**Aim of the task:** Please print the entries below exactly, from the line with "a transport that loses" through the line with "- apply (flaky_invariant (grows", including both of those lines and leaving out all others.

[Start of Attachment]

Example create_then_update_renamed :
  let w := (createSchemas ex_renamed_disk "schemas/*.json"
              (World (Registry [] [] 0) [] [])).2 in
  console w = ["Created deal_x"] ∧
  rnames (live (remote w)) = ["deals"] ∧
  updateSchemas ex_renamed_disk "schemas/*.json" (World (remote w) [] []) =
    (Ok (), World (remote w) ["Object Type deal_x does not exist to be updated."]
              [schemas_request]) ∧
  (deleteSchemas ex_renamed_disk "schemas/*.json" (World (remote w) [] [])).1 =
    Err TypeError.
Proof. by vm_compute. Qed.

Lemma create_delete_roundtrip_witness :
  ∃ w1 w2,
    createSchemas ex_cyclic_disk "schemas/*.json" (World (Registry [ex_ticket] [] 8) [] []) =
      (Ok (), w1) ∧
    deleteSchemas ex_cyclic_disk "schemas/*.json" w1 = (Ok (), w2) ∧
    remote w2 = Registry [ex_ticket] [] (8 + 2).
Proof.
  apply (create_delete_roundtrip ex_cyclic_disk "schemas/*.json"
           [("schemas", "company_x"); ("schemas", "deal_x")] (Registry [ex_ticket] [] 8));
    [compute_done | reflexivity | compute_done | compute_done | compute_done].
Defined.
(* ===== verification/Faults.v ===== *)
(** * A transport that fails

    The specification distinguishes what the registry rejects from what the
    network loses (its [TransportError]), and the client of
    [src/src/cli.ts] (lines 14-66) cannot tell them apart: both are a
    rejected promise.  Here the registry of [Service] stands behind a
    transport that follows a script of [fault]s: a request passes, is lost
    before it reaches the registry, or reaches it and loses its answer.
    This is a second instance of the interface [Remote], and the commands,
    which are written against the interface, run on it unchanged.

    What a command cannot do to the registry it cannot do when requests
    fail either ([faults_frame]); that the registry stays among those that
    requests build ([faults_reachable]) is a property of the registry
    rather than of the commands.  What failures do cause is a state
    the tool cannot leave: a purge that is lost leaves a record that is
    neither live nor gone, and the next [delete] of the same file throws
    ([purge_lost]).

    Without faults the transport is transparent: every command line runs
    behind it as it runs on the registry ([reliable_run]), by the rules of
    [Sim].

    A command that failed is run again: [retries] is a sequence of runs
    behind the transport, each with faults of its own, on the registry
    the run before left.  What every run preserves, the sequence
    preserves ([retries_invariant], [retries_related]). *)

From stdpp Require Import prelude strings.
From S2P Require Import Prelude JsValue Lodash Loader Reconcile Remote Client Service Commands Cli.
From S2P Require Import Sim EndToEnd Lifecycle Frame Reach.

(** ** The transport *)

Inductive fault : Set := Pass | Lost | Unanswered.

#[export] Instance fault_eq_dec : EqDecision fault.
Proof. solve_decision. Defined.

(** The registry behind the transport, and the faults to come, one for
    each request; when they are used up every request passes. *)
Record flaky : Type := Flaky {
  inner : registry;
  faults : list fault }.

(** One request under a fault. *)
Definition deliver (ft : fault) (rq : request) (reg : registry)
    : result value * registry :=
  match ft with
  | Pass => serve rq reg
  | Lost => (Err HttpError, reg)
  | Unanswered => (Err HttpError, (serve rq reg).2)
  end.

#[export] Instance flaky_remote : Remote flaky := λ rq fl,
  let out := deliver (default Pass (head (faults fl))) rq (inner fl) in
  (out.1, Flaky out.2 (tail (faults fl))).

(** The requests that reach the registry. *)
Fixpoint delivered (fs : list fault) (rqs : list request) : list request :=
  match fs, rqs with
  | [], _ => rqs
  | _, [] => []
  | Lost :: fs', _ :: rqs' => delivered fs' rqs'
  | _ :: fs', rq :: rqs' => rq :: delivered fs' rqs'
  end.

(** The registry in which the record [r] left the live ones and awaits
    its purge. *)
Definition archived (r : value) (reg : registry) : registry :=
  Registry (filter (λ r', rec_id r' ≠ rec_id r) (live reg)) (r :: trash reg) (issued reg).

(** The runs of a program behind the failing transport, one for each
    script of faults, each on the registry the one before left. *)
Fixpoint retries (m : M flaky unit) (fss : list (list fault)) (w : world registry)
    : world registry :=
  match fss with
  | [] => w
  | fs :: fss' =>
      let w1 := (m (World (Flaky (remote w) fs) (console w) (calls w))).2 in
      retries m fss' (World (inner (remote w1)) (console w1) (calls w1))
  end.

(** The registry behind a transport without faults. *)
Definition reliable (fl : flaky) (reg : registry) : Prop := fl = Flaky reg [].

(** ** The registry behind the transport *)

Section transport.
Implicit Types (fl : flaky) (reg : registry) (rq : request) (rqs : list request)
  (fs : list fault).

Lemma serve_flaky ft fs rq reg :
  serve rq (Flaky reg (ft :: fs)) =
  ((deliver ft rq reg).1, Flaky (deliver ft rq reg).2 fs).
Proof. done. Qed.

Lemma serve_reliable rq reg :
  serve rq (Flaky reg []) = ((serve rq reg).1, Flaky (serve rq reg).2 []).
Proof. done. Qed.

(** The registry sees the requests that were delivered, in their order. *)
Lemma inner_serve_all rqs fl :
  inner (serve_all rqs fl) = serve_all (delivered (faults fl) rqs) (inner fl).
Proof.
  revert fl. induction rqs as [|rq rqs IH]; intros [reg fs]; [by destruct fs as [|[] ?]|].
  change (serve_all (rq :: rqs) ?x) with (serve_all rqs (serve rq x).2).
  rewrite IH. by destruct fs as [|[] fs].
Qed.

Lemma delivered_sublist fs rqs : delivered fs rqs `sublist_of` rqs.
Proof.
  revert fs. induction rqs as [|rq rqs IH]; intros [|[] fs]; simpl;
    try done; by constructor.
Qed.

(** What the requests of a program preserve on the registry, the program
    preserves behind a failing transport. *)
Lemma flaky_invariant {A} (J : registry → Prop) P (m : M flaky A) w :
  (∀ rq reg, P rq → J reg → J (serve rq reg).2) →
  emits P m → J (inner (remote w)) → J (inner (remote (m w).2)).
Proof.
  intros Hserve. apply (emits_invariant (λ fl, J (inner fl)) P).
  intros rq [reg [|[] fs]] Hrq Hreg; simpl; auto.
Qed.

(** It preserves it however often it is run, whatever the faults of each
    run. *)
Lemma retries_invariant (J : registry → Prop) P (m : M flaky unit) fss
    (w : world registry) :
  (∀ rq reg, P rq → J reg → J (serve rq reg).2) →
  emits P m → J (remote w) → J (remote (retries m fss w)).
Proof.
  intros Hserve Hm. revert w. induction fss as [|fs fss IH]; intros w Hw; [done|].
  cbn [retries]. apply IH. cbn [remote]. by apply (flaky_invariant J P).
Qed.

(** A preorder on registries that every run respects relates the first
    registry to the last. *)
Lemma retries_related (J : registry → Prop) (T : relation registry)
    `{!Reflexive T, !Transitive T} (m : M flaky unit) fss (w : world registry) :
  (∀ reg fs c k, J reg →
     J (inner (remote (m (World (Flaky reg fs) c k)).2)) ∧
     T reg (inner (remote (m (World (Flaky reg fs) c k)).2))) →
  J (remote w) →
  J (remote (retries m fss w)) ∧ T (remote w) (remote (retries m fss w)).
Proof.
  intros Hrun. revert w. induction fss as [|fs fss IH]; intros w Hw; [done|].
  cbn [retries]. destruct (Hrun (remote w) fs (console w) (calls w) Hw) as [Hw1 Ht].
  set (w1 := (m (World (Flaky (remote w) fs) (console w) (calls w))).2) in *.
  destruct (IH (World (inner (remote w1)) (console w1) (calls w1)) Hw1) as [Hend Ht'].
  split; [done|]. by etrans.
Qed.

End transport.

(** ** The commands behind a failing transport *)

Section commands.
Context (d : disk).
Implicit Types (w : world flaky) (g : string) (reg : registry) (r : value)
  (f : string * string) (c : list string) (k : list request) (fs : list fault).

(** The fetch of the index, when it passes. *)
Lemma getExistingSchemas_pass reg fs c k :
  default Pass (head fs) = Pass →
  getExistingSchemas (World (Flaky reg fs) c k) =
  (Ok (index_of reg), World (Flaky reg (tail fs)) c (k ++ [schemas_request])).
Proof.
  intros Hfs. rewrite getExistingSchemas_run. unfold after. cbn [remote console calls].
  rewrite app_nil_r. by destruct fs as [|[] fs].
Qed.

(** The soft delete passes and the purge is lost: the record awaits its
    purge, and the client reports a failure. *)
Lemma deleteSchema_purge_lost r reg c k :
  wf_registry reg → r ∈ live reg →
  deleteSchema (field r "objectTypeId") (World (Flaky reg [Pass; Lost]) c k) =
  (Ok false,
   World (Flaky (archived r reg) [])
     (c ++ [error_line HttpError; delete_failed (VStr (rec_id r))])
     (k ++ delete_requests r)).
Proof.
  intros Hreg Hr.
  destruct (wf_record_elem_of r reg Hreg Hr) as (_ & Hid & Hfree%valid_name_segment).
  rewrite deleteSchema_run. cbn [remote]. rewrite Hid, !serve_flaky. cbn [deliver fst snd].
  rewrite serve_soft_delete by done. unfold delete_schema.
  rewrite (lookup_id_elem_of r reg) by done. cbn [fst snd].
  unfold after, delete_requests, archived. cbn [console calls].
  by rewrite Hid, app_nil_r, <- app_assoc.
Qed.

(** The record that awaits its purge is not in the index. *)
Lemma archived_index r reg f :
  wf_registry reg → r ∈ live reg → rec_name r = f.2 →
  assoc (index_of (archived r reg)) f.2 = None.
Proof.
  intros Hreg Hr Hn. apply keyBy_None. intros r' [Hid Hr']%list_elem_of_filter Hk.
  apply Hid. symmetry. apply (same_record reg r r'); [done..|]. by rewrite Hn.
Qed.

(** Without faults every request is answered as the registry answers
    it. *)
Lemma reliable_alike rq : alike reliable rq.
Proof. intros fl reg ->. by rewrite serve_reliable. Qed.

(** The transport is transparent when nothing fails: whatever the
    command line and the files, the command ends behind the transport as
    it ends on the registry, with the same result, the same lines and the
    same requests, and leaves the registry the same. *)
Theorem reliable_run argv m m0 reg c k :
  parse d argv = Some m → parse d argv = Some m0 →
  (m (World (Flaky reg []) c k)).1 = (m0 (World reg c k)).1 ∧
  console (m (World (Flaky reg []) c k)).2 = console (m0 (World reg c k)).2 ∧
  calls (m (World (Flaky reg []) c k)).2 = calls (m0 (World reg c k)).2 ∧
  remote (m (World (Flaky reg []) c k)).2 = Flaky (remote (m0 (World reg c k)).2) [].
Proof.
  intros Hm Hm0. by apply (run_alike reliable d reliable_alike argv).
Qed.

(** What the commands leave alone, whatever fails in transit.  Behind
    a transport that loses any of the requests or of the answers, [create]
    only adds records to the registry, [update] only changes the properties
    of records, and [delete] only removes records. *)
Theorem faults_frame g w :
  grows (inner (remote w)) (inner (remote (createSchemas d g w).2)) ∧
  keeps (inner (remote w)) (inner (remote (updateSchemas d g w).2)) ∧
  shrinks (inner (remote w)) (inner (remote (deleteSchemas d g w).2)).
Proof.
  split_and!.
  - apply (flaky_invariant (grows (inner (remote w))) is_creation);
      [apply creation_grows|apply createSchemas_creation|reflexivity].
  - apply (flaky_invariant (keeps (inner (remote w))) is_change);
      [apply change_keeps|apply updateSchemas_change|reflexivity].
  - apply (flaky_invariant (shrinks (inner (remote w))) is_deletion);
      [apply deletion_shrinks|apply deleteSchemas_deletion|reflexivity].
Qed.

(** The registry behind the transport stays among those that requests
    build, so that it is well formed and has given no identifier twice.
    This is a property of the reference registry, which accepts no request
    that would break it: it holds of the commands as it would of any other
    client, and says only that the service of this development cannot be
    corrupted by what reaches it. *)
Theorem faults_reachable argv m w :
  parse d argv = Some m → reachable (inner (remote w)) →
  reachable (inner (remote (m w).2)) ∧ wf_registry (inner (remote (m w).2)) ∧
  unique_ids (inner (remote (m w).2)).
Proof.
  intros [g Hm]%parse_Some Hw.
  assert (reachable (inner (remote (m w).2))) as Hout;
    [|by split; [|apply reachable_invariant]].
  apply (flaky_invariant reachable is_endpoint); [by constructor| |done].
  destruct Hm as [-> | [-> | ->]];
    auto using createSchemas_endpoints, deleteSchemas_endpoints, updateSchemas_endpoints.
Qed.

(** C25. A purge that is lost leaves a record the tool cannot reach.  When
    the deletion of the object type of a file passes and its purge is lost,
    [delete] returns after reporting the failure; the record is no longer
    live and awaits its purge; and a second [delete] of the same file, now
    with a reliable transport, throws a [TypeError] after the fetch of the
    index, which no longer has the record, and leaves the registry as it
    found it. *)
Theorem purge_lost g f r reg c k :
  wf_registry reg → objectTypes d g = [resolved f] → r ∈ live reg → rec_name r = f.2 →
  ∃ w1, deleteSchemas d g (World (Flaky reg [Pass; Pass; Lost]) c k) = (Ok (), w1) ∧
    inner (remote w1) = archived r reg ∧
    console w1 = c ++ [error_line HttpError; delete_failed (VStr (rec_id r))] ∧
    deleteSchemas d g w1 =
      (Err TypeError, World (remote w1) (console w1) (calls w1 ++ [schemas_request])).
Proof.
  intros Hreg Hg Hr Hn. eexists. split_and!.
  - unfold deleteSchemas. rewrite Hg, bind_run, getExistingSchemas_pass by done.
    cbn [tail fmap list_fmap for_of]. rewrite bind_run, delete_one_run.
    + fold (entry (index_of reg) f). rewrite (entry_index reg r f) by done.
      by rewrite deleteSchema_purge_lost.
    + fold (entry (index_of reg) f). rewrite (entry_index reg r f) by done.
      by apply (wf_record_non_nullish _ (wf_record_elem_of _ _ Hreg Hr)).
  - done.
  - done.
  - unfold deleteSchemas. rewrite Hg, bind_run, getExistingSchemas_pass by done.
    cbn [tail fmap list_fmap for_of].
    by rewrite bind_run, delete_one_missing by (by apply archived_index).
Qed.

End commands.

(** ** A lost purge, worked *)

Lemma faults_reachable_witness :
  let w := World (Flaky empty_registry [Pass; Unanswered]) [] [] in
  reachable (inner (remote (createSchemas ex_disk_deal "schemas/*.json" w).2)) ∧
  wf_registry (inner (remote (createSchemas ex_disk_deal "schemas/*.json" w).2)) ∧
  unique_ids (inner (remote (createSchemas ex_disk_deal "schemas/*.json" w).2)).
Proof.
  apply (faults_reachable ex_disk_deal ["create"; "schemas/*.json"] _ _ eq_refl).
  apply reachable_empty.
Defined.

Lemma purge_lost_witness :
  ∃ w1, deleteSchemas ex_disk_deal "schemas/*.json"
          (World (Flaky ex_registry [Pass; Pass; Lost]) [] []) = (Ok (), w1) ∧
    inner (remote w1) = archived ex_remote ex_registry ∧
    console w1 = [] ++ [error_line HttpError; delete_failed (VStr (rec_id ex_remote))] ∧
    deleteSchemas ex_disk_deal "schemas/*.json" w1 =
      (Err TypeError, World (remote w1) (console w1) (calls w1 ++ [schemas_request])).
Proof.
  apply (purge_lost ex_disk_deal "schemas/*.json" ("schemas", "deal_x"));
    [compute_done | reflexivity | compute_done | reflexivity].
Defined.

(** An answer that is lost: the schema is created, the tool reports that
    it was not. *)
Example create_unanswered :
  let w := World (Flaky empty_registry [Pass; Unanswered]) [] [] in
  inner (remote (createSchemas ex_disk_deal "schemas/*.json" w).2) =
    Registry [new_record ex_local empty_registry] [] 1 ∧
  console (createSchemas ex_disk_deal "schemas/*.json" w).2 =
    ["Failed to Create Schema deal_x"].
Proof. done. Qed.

[End of Attachment]

**Response below:**
    a transport that loses any of the requests or of the answers, [create]
    only adds records to the registry, [update] only changes the properties
    of records, and [delete] only removes records. *)
Theorem faults_frame g w :
  grows (inner (remote w)) (inner (remote (createSchemas d g w).2)) ∧
  keeps (inner (remote w)) (inner (remote (updateSchemas d g w).2)) ∧
  shrinks (inner (remote w)) (inner (remote (deleteSchemas d g w).2)).
Proof.
  split_and!.
  - apply (flaky_invariant (grows (inner (remote w))) is_creation);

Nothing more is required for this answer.